Georgia law makes county officials responsible for determining where polling locations should be and how many polling locations to open. Fulton and DeKalb have failed. But county officials are further charged with staffing and equipping polling locations and training poll workers. County officials also failed Georgia here. While most counties did not report issues — or easily resolved issues with trained staff — the metro Atlanta counties reported outages. (In at least two reported cases, the outages were caused by the failure to plug the machines into the wall.)
Responding to reports of severe voter issues in Fulton and DeKalb, Raffensperger faulted county officials for not properly training poll workers on the new voting equipment and for failing to have the necessary number of polling locations open to keep the polls from being overwhelmed.
This is sadly nothing new. In the 2000 General Election, Congressman and civil rights icon John Lewis,D-Atlanta, complained to the Atlanta Journal Constitution that when he went to vote in his precinct shortly after the polls opened at 7 a.m., he found the doors still closed. Lewis told to the paper, “There were about 150 people standing outside in the rain and in the hallway of the building.”
Lewis’s poll manager finally arrived 45 minutes late and a court order allowed the precinct to stay open until 7:45 p.m., but that was not on the list of issues detailed. The Fulton County elections office also received complaints about malfunctioning equipment, long lines and voters who showed up to find they were not on the voting rolls.
Twenty years later, Fulton and DeKalb still have not cleaned up their act. Addressing the June 9 Primary, Georgia’s voting implementation manager Gabriel Sterling echoed the secretary’s sentiments and showed that the problems were local, not from the state:
“We have reports of poll workers not understanding setup or how to operate voting equipment. While these are unfortunate, they are not issues of the equipment but a function of counties engaging in poor planning, limited training, and failures of leadership. Well over 2,000 precincts are functioning normally throughout the state of Georgia.”

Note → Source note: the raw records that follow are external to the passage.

Lemma absent_fields_take_defaults_witness :
  generate_meal_plan (answering [] (Ok (u "{}"))) (PDict [])
  = ([CallChain ChainMeal (meal_input [] (PDict []))],
     Ok (Response 200 (PDict []) json_header))
  /\ snd (generate_recipe (answering [] (Ok (u "{}")))
            (PDict [(u "meal", PStr (u "dinner")); (u "item_list", PList [])]))
     = Ok (Response 200 (PDict []) json_header).
Proof.
  pose proof (@absent_fields_take_defaults (answering [] (Ok (u "{}"))))
    as (A & _ & B).
  split.
  - destruct (A [] eq_refl eq_refl) as (_ & -> & _). reflexivity.
  - destruct (B [(u "meal", PStr (u "dinner")); (u "item_list", PList [])]
                (PStr (u "dinner")) eq_refl eq_refl eq_refl) as (_ & R).
    apply (R (u "{}")); reflexivity.
Defined.

Local Open Scope Z_scope.

(** ** Further properties of the expiry calculator *)









(** X3.  An [expiry_dates] field that is present but is no JSON object (a
    list, a string, a number, [null]: the default is taken only for an
    absent field) makes both handlers answer 400 with the [AttributeError]
    text of the missing [items] method, without calling the model. *)
Theorem expiry_dates_not_an_object (w : world) (fields : dict pyval)
    (v : pyval) :
  dict_get fields (u "expiry_dates") = Some v ->
  (forall items, v <> PDict items) ->
  let body :=
    PDict [(u "error",
            PStr (u "'" ++ type_name v
                  ++ u "' object has no attribute 'items'"))] in
  generate_meal_plan w (PDict fields) = ([], Ok (Response 400 body []))
  /\ generate_recipe w (PDict fields) = ([], Ok (Response 400 body [])).
Proof.
  intros H N body.
  rewrite generate_meal_plan_dict, generate_recipe_dict.
  unfold get_default. rewrite H.
  destruct v; try (split; reflexivity).
  now destruct (N items).
Qed.

Lemma expiry_dates_not_an_object_witness :
  generate_recipe (answering [] (Ok (u "{}")))
    (PDict [(u "meal", PStr (u "dinner")); (u "expiry_dates", PNone)])
  = ([], Ok (Response 400
               (PDict [(u "error",
                        PStr (u "'NoneType' object has no attribute 'items'"))])
               [])).
Proof.
  apply (@expiry_dates_not_an_object (answering [] (Ok (u "{}")))
           [(u "meal", PStr (u "dinner")); (u "expiry_dates", PNone)] PNone).
  - reflexivity.
  - discriminate.
Defined.

Lemma toordinal_inj (a b : date) :
  valid_date a -> valid_date b -> toordinal a = toordinal b -> a = b.
Proof.
  intros Ha Hb E. destruct (date_trichotomy a b) as [L | [-> | G]]; trivial.
  - pose proof (toordinal_lt Ha Hb L). lia.
  - pose proof (toordinal_lt Hb Ha G). lia.
Qed.

(** X4.  For calendar dates, the days the calculator gives follow the
    calendar: the value is 0 exactly for an item that expires today,
    positive exactly for one that expires after today, and of two items the
    one that expires first has the smaller value. *)
Theorem days_follow_the_calendar (today : date) (m : list (str * date))
    (k1 k2 : str) (d1 d2 : date) :
  valid_date today ->
  NoDup (map fst m) ->
  Forall (fun kd => valid_date (snd kd)) m ->
  In (k1, d1) m -> In (k2, d2) m ->
  exists z1 z2 out,
    calculate_days_to_expiry today (PDict (iso_items m)) = Ok (PDict out)
    /\ dict_get out k1 = Some (PInt z1)
    /\ dict_get out k2 = Some (PInt z2)
    /\ (z1 = 0 <-> d1 = today)
    /\ (0 < z1 <-> date_lt today d1)
    /\ (z1 < z2 <-> date_lt d1 d2).
Proof.
  intros T N V I1 I2.
  assert (K : dict_keys (days_items today m) = map fst m).
  { unfold dict_keys, days_items. rewrite map_map. reflexivity. }
  assert (G : forall k d, In (k, d) m ->
              dict_get (days_items today m) k
              = Some (PInt (toordinal d - toordinal today))).
  { intros k d I. apply dict_get_in.
    - unfold dict_wf. now rewrite K.
    - unfold days_items.
      apply (in_map (fun kd => (fst kd, PInt (days_between (snd kd) today))))
        in I.
      exact I. }
  assert (V1 : valid_date d1) by (rewrite Forall_forall in V; exact (V _ I1)).
  assert (V2 : valid_date d2) by (rewrite Forall_forall in V; exact (V _ I2)).
  exists (toordinal d1 - toordinal today), (toordinal d2 - toordinal today),
    (days_items today m).
  split; [ | split; [now apply G | split; [now apply G | ]]].
  - unfold calculate_days_to_expiry.
    rewrite (@days_comprehension_ok today m (iso_items m) []).
    + reflexivity.
    + unfold iso_items. clear N I1 I2 K G.
      induction V as [ | kd m Hv V IH]; cbn [map]; constructor;
        [ | exact IH].
      cbn [fst snd]. split; [reflexivity | ].
      now apply strptime_isoformat.
    + exact N.
  - split; [ | split].
    + split; [intros E; apply toordinal_inj; trivial; lia | intros ->; lia].
    + rewrite <- (toordinal_lt_iff T V1). lia.
    + rewrite <- (toordinal_lt_iff V1 V2). lia.
Qed.

Lemma days_follow_the_calendar_witness :
  exists z1 z2 out,
    calculate_days_to_expiry (Date 2024 2 27)
      (PDict [(u "Milk", PStr (u "2024-03-01"));
              (u "Eggs", PStr (u "2024-02-27"))])
    = Ok (PDict out)
    /\ dict_get out (u "Milk") = Some (PInt z1)
    /\ dict_get out (u "Eggs") = Some (PInt z2)
    /\ (z1 = 0 <-> Date 2024 3 1 = Date 2024 2 27)
    /\ (0 < z1 <-> date_lt (Date 2024 2 27) (Date 2024 3 1))
    /\ (z1 < z2 <-> date_lt (Date 2024 3 1) (Date 2024 2 27)).
Proof.
  assert (V : forall y m d,
             (1 <=? y) && (y <=? 9999) && (1 <=? m) && (m <=? 12)
             && (1 <=? d) && (d <=? days_in_month y m) = true ->
             valid_date (Date y m d)).
  { intros y m d H. unfold valid_date; cbn.
    repeat (apply andb_true_iff in H as [H ?]).
    repeat split; now apply Z.leb_le. }
  apply (@days_follow_the_calendar (Date 2024 2 27)
           [(u "Milk", Date 2024 3 1); (u "Eggs", Date 2024 2 27)]).
  - now apply V.
  - repeat constructor; cbn; intuition discriminate.
  - repeat constructor; now apply V.
  - cbn. auto.
  - cbn. auto.
Defined.

(** X5.  The day count is the calendar's: the first day of year 1 has
    ordinal 1 and the day after a date ([tomorrow]: the next day of the
    month, else the first of the next month, else the first of January of
    the next year) has the next ordinal, leap years included.  So an item
    that expires tomorrow gets 1, and a day later every item has one day
    less. *)
Theorem tomorrow_is_one_day_later (dt : date) :
  valid_date dt ->
  toordinal (Date 1 1 1) = 1
  /\ toordinal (tomorrow dt) = toordinal dt + 1
  /\ days_between (tomorrow dt) dt = 1
  /\ (forall expiry,
        days_between expiry (tomorrow dt) = days_between expiry dt - 1)
  /\ (year dt < 9999 \/ month dt < 12 \/ day dt < 31 ->
      valid_date (tomorrow dt)).
Proof.
  intros (Hy & Hm & Hd).
  assert (E : toordinal (tomorrow dt) = toordinal dt + 1).
  { unfold tomorrow, toordinal, ymd2ord.
    destruct (day dt <? _) eqn:D; cbn [year month day]; [lia | ].
    apply Z.ltb_ge in D.
    destruct (month dt <? 12) eqn:M; cbn [year month day].
    - apply Z.ltb_lt in M.
      assert (S : days_before_month (year dt) (month dt + 1)
                  = days_before_month (year dt) (month dt)
                    + days_in_month (year dt) (month dt)).
      { unfold days_before_month, days_in_month,
          DAYS_BEFORE_MONTH, DAYS_IN_MONTH.
        generalize dependent (month dt). intros m Hm _ _ M.
        each_month m Hm; try lia; cbn [Z.add Pos.add Pos.succ];
          eval_month; destruct (is_leap (year dt)); reflexivity. }
      lia.
    - apply Z.ltb_ge in M. assert (M12 : month dt = 12) by lia.
      rewrite M12 in *.
      rewrite days_before_year_succ.
      unfold days_before_month, days_in_month,
        DAYS_BEFORE_MONTH, DAYS_IN_MONTH in *.
      revert Hd D. eval_month. destruct (is_leap (year dt)); cbn; lia. }
  split; [reflexivity | split; [exact E | split; [ | split]]].
  - unfold days_between. lia.
  - intros expiry. unfold days_between. lia.
  - intros H. unfold tomorrow, valid_date.
    destruct (day dt <? _) eqn:D; cbn [year month day].
    + apply Z.ltb_lt in D. lia.
    + apply Z.ltb_ge in D.
      assert (L : days_in_month (year dt) (month dt) <= 31)
        by now apply days_in_month_le_31.
      destruct (month dt <? 12) eqn:M; cbn [year month day].
      * apply Z.ltb_lt in M.
        assert (1 <= days_in_month (year dt) (month dt + 1)).
        { unfold days_in_month, DAYS_IN_MONTH.
          generalize dependent (month dt). intros m Hm _ _ _ _ M.
          each_month m Hm; try lia; cbn [Z.add Pos.add Pos.succ];
            eval_month; destruct (is_leap (year dt)); lia. }
        lia.
      * apply Z.ltb_ge in M.
        assert (M12 : month dt = 12) by lia. rewrite M12 in *.
        assert (days_in_month (year dt) 12 = 31) by reflexivity.
        assert (days_in_month (year dt + 1) 1 = 31) by reflexivity.
        lia.
Qed.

Some blame the secretary of state for training issues. Yes, the buck stops there. But other counties, according to Raffensperger, responded quickly to issues and had smoother roll-outs. After criticizing the Democratic leadership of Fulton and DeKalb for not doing enough, Raffensperger opened an investigation on Tuesday to avoid a recurrence in November. That is a good start.
It is unfair to claim that the secretary of state is responsible for everything locally — at some point, county officials must take responsibility for the need for more balloting places. County officials are also responsible for training, verifying the training, testing, and auditing. Those are the responsibilities of any good manager, and the need for training, verification, and auditing is well known in corporate America. But not in our counties, many of which reported inadequately trained workers.
Georgia has more registered voters than ever, and Secretary Raffensperger is anticipating voter turnout in November to top five million — one million more than 2016’s presidential election. Secretary Raffensperger has urged county officials to open more polling locations and hire more poll workers to manage the voter influx.
Though Georgia county officials processed more than 1.6 million absentee ballot requests leading into Tuesday’s primary, a majority of voters still prefer to cast their ballot in-person on Election Day. As the left pushes for voting by mail, counties should not close polling locations, depriving those who prefer in-person voting of that option. Granting Georgians their right to vote requires state-of-the-art management — Georgia’s counties deserve no less.